Prior to this system, if a tax rate was extremely low in a foreign country, there would be no us taxes because of the permanently reinvested assertion. That money would have only been taxed if it was brought back into the United States. Essentially, locking the money out of the country since it would be cheaper to borrow new money than pay tax in the money a second time at a high us marginal tax rate of 35%.

After the one time toll charge (forced repatriation), that’s essentially a one time tax on cash balances and earnings and profits previously earned abroad, there is no restriction keeping money out of the us on future earnings (or past earnings after the toll charge)

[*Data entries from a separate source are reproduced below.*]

(* ===== verification/SduWindow.v ===== *)
(** * SDU window over a circular map

    Models the circular map of [src/include/srsran/adt/circular_map.h] (in the
    power-of-two configuration the windows use) and the window of
    [src/include/srsran/support/sdu_window.h] built on it, and states the interface
    the RLC entities rely on: within a window no larger than the capacity, distinct
    sequence numbers never evict each other. *)
From stdpp Require Import base numbers gmap list.
From Stdlib Require Import ZArith Lia.
From S2P Require Import Prelude.

Set Default Goal Selector "!".
Open Scope Z_scope.
Open Scope ran_scope.

(** ** Circular map

    [data] is a vector of optional (key, object) slots: the present slots, by
    index. *)
Record circular_map (V : Type) := mk_circular_map {
  cm_capacity : Z;
  cm_data : gmap Z (Z * V);
  cm_count : Z;
}.
Arguments mk_circular_map {V}.
Arguments cm_capacity {V}.
Arguments cm_data {V}.
Arguments cm_count {V}.
#[export] Instance circular_map_eta V : RecordEta (circular_map V) := fun r =>
  mk_circular_map (cm_capacity r) (cm_data r) (cm_count r).

Section circular_map.
Context {V : Type}.
Implicit Types m : circular_map V.

(** Construction fails fatally when the size is not a power of two. *)
Definition cm_new (size : Z) : checked (circular_map V) :=
  assert? Z.land size (size - 1) =? 0; Ok (mk_circular_map size ∅ 0).

Definition get_circular_idx m (idx : Z) : Z := Z.land idx (cm_capacity m - 1).

Definition cm_contains m (key : Z) : bool :=
  match cm_data m !! get_circular_idx m key with
  | Some (k, _) => k =? key
  | None => false
  end.

(** [false] when the slot is taken. *)
Definition cm_insert (key : Z) (obj : V) m : bool * circular_map V :=
  let idx := get_circular_idx m key in
  match cm_data m !! idx with
  | Some _ => (false, m)
  | None => (true, m <| cm_data ::= <[idx := (key, obj)]> |> <| cm_count ::= Z.add 1 |>)
  end.

Definition cm_erase (key : Z) m : bool * circular_map V :=
  if negb (cm_contains m key) then (false, m) else
  let idx := get_circular_idx m key in
  (true, m <| cm_data ::= delete idx |> <| cm_count ::= fun n => n - 1 |>).

(** The previous occupant of the slot is erased first. *)
Definition cm_overwrite (key : Z) (obj : V) m : circular_map V :=
  let m := match cm_data m !! get_circular_idx m key with
           | Some (k, _) => (cm_erase k m).2
           | None => m
           end in
  (cm_insert key obj m).2.

(** [operator[]], which asserts that the key is contained: reading, and writing
    through the reference it returns. *)
Definition cm_at m (key : Z) : checked V :=
  assert? cm_contains m key;
  match cm_data m !! get_circular_idx m key with
  | Some (_, v) => Ok v
  | None => Panic
  end.

Definition cm_write (key : Z) (v : V) m : checked (circular_map V) :=
  assert? cm_contains m key;
  Ok (m <| cm_data ::= <[get_circular_idx m key := (key, v)]> |>).

Definition cm_size m : Z := cm_count m.
Definition cm_empty m : bool := cm_size m =? 0.
Definition cm_full m : bool := cm_size m =? cm_capacity m.
Definition cm_clear m : circular_map V := m <| cm_data := ∅ |> <| cm_count := 0 |>.
End circular_map.

(** ** Window interface

    The operations of [sdu_window] the entities use. *)
Class SduWindow (W : Type -> Type) : Type := {
  win_make {T} : Z -> checked (W T);
  win_cap {T} : W T -> Z;
  has_sn {T} : W T -> Z -> bool;
  win_at {T} : W T -> Z -> checked T;
  win_write {T} : Z -> T -> W T -> checked (W T);
  add_sn {T} : T -> Z -> W T -> checked (W T);
  remove_sn {T} : Z -> W T -> checked (W T);
  win_size {T} : W T -> Z;
  win_full {T} : W T -> bool;
  win_clear {T} : W T -> W T;
}.

(** What a window holds for a sequence number. *)
Definition win_view `{SduWindow W} {T} (w : W T) (sn : Z) : option T :=
  match win_at w sn with Ok v => Some v | Panic => None end.

(** [sdu_window]: the object added is the default value of its type, returned by
    reference; here it is the first argument of [add_sn]. *)
#[export] Instance sdu_window : SduWindow circular_map := {
  win_make T size := cm_new size;
  win_cap T w := cm_capacity w;
  has_sn T w sn := cm_contains w sn;
  win_at T w sn := cm_at w sn;
  win_write T sn v w := cm_write sn v w;
  add_sn T v sn w := if cm_contains w sn then Panic else Ok (cm_overwrite sn v w);
  remove_sn T sn w := if negb (cm_contains w sn) then Panic else Ok (cm_erase sn w).2;
  win_size T w := cm_size w;
  win_full T w := cm_full w;
  win_clear T w := cm_clear w;
}.

(** What the window promises to an entity. *)
Class SduWindowLaws (W : Type -> Type) `{SduWindow W} : Type := {
  win_wf {T} : W T -> Prop;
  win_make_spec {T} n : 0 <= n -> exists w : W T,
    win_make (2 ^ n) = Ok w /\ win_wf w /\ win_cap w = 2 ^ n /\ win_size w = 0 /\
    forall sn, win_view w sn = None;
  win_cap_pos {T} (w : W T) : win_wf w -> 0 < win_cap w;
  has_sn_spec {T} (w : W T) sn : has_sn w sn = true <-> is_Some (win_view w sn);
  add_sn_spec {T} (w : W T) sn v : win_wf w -> win_view w sn = None -> exists w',
    add_sn v sn w = Ok w' /\ win_wf w' /\ win_cap w' = win_cap w /\
    win_view w' sn = Some v /\
    forall sn', sn' <> sn -> win_view w' sn' =
      if decide (sn' mod win_cap w = sn mod win_cap w) then None else win_view w sn';
  win_write_spec {T} (w : W T) sn v : win_wf w -> is_Some (win_view w sn) -> exists w',
    win_write sn v w = Ok w' /\ win_wf w' /\ win_cap w' = win_cap w /\
    win_view w' sn = Some v /\ forall sn', sn' <> sn -> win_view w' sn' = win_view w sn';
  remove_sn_spec {T} (w : W T) sn : win_wf w -> is_Some (win_view w sn) -> exists w',
    remove_sn sn w = Ok w' /\ win_wf w' /\ win_cap w' = win_cap w /\
    win_view w' sn = None /\ forall sn', sn' <> sn -> win_view w' sn' = win_view w sn';
  win_size_spec {T} (w : W T) : win_wf w -> exists l,
    NoDup l /\ (forall sn, sn ∈ l <-> is_Some (win_view w sn)) /\ win_size w = zlen l;
  win_full_spec {T} (w : W T) : win_full w = (win_size w =? win_cap w);
  win_clear_spec {T} (w : W T) : win_wf w ->
    win_wf (win_clear w) /\ win_cap (win_clear w) = win_cap w /\ forall sn, win_view (win_clear w) sn = None;
}.

Section window_view.
Context {W : Type -> Type} `{!SduWindow W} `{!SduWindowLaws W} {T : Type}.
Implicit Types w : W T.

Lemma win_at_view w sn info : win_view w sn = Some info -> win_at w sn = Ok info.
Proof. unfold win_view. destruct (win_at w sn); congruence. Qed.

Lemma has_sn_view w sn : has_sn w sn = match win_view w sn with Some _ => true | None => false end.
Proof.
  pose proof (has_sn_spec w sn) as Hs. destruct (win_view w sn), (has_sn w sn); try done.
  - by apply Hs.
  - by destruct (proj1 Hs eq_refl).
Qed.
End window_view.

(** ** The circular map keeps the promise *)

Record cm_wf {V} (m : circular_map V) : Prop := {
  cwf_cap : exists n, 0 <= n /\ cm_capacity m = 2 ^ n;
  cwf_idx : map_Forall (fun i kv => i = get_circular_idx m kv.1) (cm_data m);
  cwf_count : cm_count m = Z.of_nat (size (cm_data m));
}.

Section circular_map_laws.
Context {V : Type}.
Implicit Types m : circular_map V.

Lemma get_circular_idx_mod m k :
  cm_wf m -> get_circular_idx m k = k mod cm_capacity m.
Proof.
  intros [(n & Hn & E) _ _]. unfold get_circular_idx. rewrite E.
  rewrite <- Z.land_ones by done. by rewrite Z.ones_equiv.
Qed.

Lemma cm_view_spec m k :
  win_view m k = match cm_data m !! get_circular_idx m k with
                 | Some (k', v) => if k' =? k then Some v else None
                 | None => None
                 end.
Proof.
  unfold win_view; cbn. unfold cm_at, cm_contains.
  destruct (cm_data m !! get_circular_idx m k) as [[k' v]|]; [|done]. by destruct (k' =? k).
Qed.

Lemma cm_contains_view m k : cm_contains m k = true <-> is_Some (win_view m k).
Proof.
  rewrite cm_view_spec. unfold cm_contains.
  destruct (cm_data m !! get_circular_idx m k) as [[k' v]|].
  - destruct (k' =? k); split; try done.
  - split; [done|]. by intros [? ?].
Qed.

(** Updating one slot: the effect on the view, and on the other keys. *)
Lemma cm_view_slot m m' (k : Z) (slot : option (Z * V)) :
  cm_wf m -> cm_capacity m' = cm_capacity m ->
  cm_data m' = partial_alter (fun _ => slot) (get_circular_idx m k) (cm_data m) ->
  forall k', win_view m' k' =
    if decide (k' mod cm_capacity m = k mod cm_capacity m)
    then match slot with Some (ks, v) => if ks =? k' then Some v else None | None => None end
    else win_view m k'.
Proof.
  intros Hm Hc Hd k'. rewrite !cm_view_spec.
  assert (get_circular_idx m' k' = get_circular_idx m k') as -> by (unfold get_circular_idx; by rewrite Hc).
  rewrite Hd, !get_circular_idx_mod by done. case_decide as E.
  - by rewrite E, lookup_partial_alter_eq.
  - by rewrite lookup_partial_alter_ne by congruence.
Qed.

Lemma cm_wf_slot m m' k (slot : option (Z * V)) :
  cm_wf m -> cm_capacity m' = cm_capacity m ->
  cm_data m' = partial_alter (fun _ => slot) (get_circular_idx m k) (cm_data m) ->
  match slot with Some (ks, _) => ks = k | None => True end ->
  cm_count m' = Z.of_nat (size (cm_data m')) -> cm_wf m'.
Proof.
  intros Hm Hc Hd Hs Hn. split; [rewrite Hc; apply Hm| |done].
  intros i [k0 v0] Hi. rewrite Hd in Hi. unfold get_circular_idx. rewrite Hc. cbn.
  apply lookup_partial_alter_Some in Hi as [[<- Hi]|[_ Hi]].
  - subst slot. by subst k0.
  - by apply (cwf_idx _ Hm) in Hi.
Qed.

Lemma cm_overwrite_spec m k v :
  cm_wf m ->
  let m' := cm_overwrite k v m in
  cm_capacity m' = cm_capacity m /\
  cm_data m' = partial_alter (fun _ => Some (k, v)) (get_circular_idx m k) (cm_data m) /\
  cm_count m' = Z.of_nat (size (cm_data m')).
Proof.
  intros Hm. unfold cm_overwrite.
  destruct (cm_data m !! get_circular_idx m k) as [[k0 v0]|] eqn:E.
  - assert (get_circular_idx m k0 = get_circular_idx m k) as Ei.
    { by apply (cwf_idx _ Hm) in E. }
    unfold cm_erase, cm_contains. rewrite Ei, E, Z.eqb_refl. cbn [negb snd].
    unfold cm_insert. cbn -[get_circular_idx].
    change (get_circular_idx _ k) with (get_circular_idx m k).
    rewrite lookup_delete_eq. cbn. split_and!; [done|by rewrite insert_delete_eq|].
    change (Z.land k (cm_capacity m - 1)) with (get_circular_idx m k) in *.
    rewrite map_size_insert_None by apply lookup_delete_eq.
    rewrite map_size_delete_Some by by eexists. rewrite (cwf_count _ Hm).
    assert (size (cm_data m) <> 0%nat) by (intros Hz%map_size_empty_inv; by rewrite Hz in E).
    lia.
  - unfold cm_insert. rewrite E. cbn. split_and!; [done|done|].
    rewrite map_size_insert_None by done. rewrite (cwf_count _ Hm). lia.
Qed.

Lemma cm_erase_spec m k :
  cm_wf m -> is_Some (win_view m k) ->
  let m' := (cm_erase k m).2 in
  cm_capacity m' = cm_capacity m /\
  cm_data m' = partial_alter (fun _ => None) (get_circular_idx m k) (cm_data m) /\
  cm_count m' = Z.of_nat (size (cm_data m')).
Proof.
  intros Hm Hk. unfold cm_erase. apply cm_contains_view in Hk as Hc. rewrite Hc. cbn.
  split_and!; [done|done|]. unfold cm_contains in Hc.
  destruct (cm_data m !! get_circular_idx m k) as [kv|] eqn:E; [|done].
  rewrite map_size_delete_Some by by eexists. rewrite (cwf_count _ Hm).
  assert (size (cm_data m) <> 0%nat) by (intros Hz%map_size_empty_inv; by rewrite Hz in E).
  lia.
Qed.

(** Keys that share the slot of a present key are absent. *)
Lemma cm_view_collision m k k' :
  cm_wf m -> is_Some (win_view m k) -> k' <> k ->
  k' mod cm_capacity m = k mod cm_capacity m -> win_view m k' = None.
Proof.
  intros Hm [v Hv] Hne E. rewrite cm_view_spec, get_circular_idx_mod in * by done. rewrite E.
  destruct (cm_data m !! (k mod cm_capacity m)) as [[k0 v0]|]; [|done].
  destruct (k0 =? k) eqn:E0; [|done]. zbool. subst. by rewrite (proj2 (Z.eqb_neq _ _)).
Qed.
End circular_map_laws.

#[export] Program Instance sdu_window_laws : SduWindowLaws circular_map := {
  win_wf T m := cm_wf m;
}.
Next Obligation.
  intros T n Hn. assert (0 < 2 ^ n) by lia.
  exists (mk_circular_map (2 ^ n) ∅ 0). cbn. unfold cm_new.
  replace (Z.land (2 ^ n) (2 ^ n - 1)) with 0.
  - split_and!; try done. split; [by exists n|by apply map_Forall_empty|done].
  - rewrite <- Z.ones_equiv || idtac. symmetry.
    replace (2 ^ n - 1) with (Z.ones n) by (rewrite Z.ones_equiv; lia).
    rewrite Z.land_ones by done. by apply Z_mod_same_full.
Qed.
Next Obligation. intros T w [(n & Hn & E) _ _]. cbn. rewrite E. lia. Qed.
Next Obligation. intros T w sn. apply cm_contains_view. Qed.
Next Obligation.
  intros T w sn v Hw Hn. cbn. exists (cm_overwrite sn v w).
  destruct (cm_contains w sn) eqn:Hc.
  { apply cm_contains_view in Hc as [? Hc]. by rewrite Hn in Hc. }
  destruct (cm_overwrite_spec w sn v Hw) as (Hcap & Hd & Hcount).
  pose proof (cm_view_slot w (cm_overwrite sn v w) sn (Some (sn, v)) Hw Hcap Hd) as Hv.
  split_and!; [done|by eapply cm_wf_slot|done| |].
  - rewrite Hv, decide_True by done. by rewrite Z.eqb_refl.
  - intros sn' Hne. rewrite Hv. case_decide; [|done]. by rewrite (proj2 (Z.eqb_neq _ _)).
Qed.
Next Obligation.
  intros T w sn v Hw Hs. cbn. unfold cm_write.
  rewrite (proj2 (cm_contains_view w sn) Hs). eexists. split; [done|].
  match goal with |- cm_wf ?x /\ _ => set (w' := x) end.
  assert (cm_count w' = Z.of_nat (size (cm_data w'))) as Hcount.
  { destruct (cm_data w !! get_circular_idx w sn) as [kv|] eqn:E.
    - cbn. rewrite map_size_insert_Some by by eexists. apply Hw.
    - apply cm_contains_view in Hs. unfold cm_contains in Hs. by rewrite E in Hs. }
  pose proof (cm_view_slot w w' sn (Some (sn, v)) Hw eq_refl eq_refl) as Hv.
  split_and!; [by eapply cm_wf_slot|done| |].
  - rewrite Hv, decide_True by done. by rewrite Z.eqb_refl.
  - intros sn' Hne. rewrite Hv. case_decide as E; [|done].
    rewrite (proj2 (Z.eqb_neq _ _)) by done. symmetry. by eapply cm_view_collision.
Qed.
Next Obligation.
  intros T w sn Hw Hs. cbn. rewrite (proj2 (cm_contains_view w sn) Hs). cbn.
  eexists. split; [done|].
  destruct (cm_erase_spec w sn Hw Hs) as (Hcap & Hd & Hcount).
  pose proof (cm_view_slot w (cm_erase sn w).2 sn None Hw Hcap Hd) as Hv.
  split_and!; [by eapply cm_wf_slot|done| |].
  - by rewrite Hv, decide_True.
  - intros sn' Hne. rewrite Hv. case_decide as E; [|done].
    symmetry. by eapply cm_view_collision.
Qed.
Next Obligation.
  intros T w Hw. exists ((map_to_list (cm_data w)).*2.*1).
  assert (forall i kv, cm_data w !! i = Some kv -> i = get_circular_idx w kv.1) as Hidx.
  { intros i kv Hi. by apply (cwf_idx _ Hw) in Hi. }
  split_and!.
  - pose proof (NoDup_fst_map_to_list (cm_data w)) as Hnd.
    assert (forall i kv, (i, kv) ∈ map_to_list (cm_data w) -> i = get_circular_idx w kv.1) as Hin.
    { intros i kv Hi%elem_of_map_to_list. by apply Hidx. }
    induction (map_to_list (cm_data w)) as [|[i kv] l IH]; [constructor|]. cbn in *.
    apply NoDup_cons in Hnd as [Hi Hnd]. apply NoDup_cons. split.
    + intros ([k v] & E & ([j kv'] & Ekv & Hj)%list_elem_of_fmap)%list_elem_of_fmap. cbn in *. subst kv'.
      apply Hi. apply list_elem_of_fmap. exists (j, (k, v)). split; [|done]. cbn.
      rewrite (Hin i kv), (Hin j (k, v)) by (apply elem_of_cons; eauto). cbn. by rewrite E.
    + apply IH; [done|]. intros j kv' Hj. apply Hin, elem_of_cons. by right.
  - intros sn. rewrite <- cm_contains_view. unfold cm_contains. split.
    + intros ([k v] & -> & ([i kv] & -> & Hi%elem_of_map_to_list)%list_elem_of_fmap)%list_elem_of_fmap. cbn in *.
      pose proof (Hidx _ _ Hi) as Ei. cbn in Ei. destruct kv as [k' v']. cbn in *. rewrite <- Ei, Hi. apply Z.eqb_refl.
    + destruct (cm_data w !! get_circular_idx w sn) as [[k v]|] eqn:E; [|done]. intros Ek. zbool. subst.
      apply list_elem_of_fmap. exists (sn, v). split; [done|]. apply list_elem_of_fmap.
      exists (get_circular_idx w sn, (sn, v)). split; [done|]. by apply elem_of_map_to_list.
  - cbn. unfold cm_size. rewrite (cwf_count _ Hw). unfold zlen. by rewrite !length_fmap, length_map_to_list.
Qed.
Next Obligation. done. Qed.
Next Obligation.
  intros T w Hw. split_and!; [split; [apply Hw|apply map_Forall_empty|done]|done|].
  intros sn. by rewrite cm_view_spec.
Qed.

The 10.5 percent tax rate is a new, additional tax that would have never been previously collected under the previous worldwide taxation system.

It’s trying to STOP companies from going to a super low taxation area simply for the low tax rate by saying....if you don’t pay at least 10.5 percent in the foreign country after the 80% FTC, we are going to hit you with a 10.5 percent minimum tax here in the us.

It’s the opposite of incentivizing then to go overseas simply because a tax rate is super low in a particular country.

In fact, now the marginal rate in the us will drop to 21 percent from the old 35 percent. The new law essentially will take 10.5 percent from foreign income (if your foreign tax rate falls below that rate) that would not have been collected before because it was permanently reinvested and only subject to tax if returned to the us.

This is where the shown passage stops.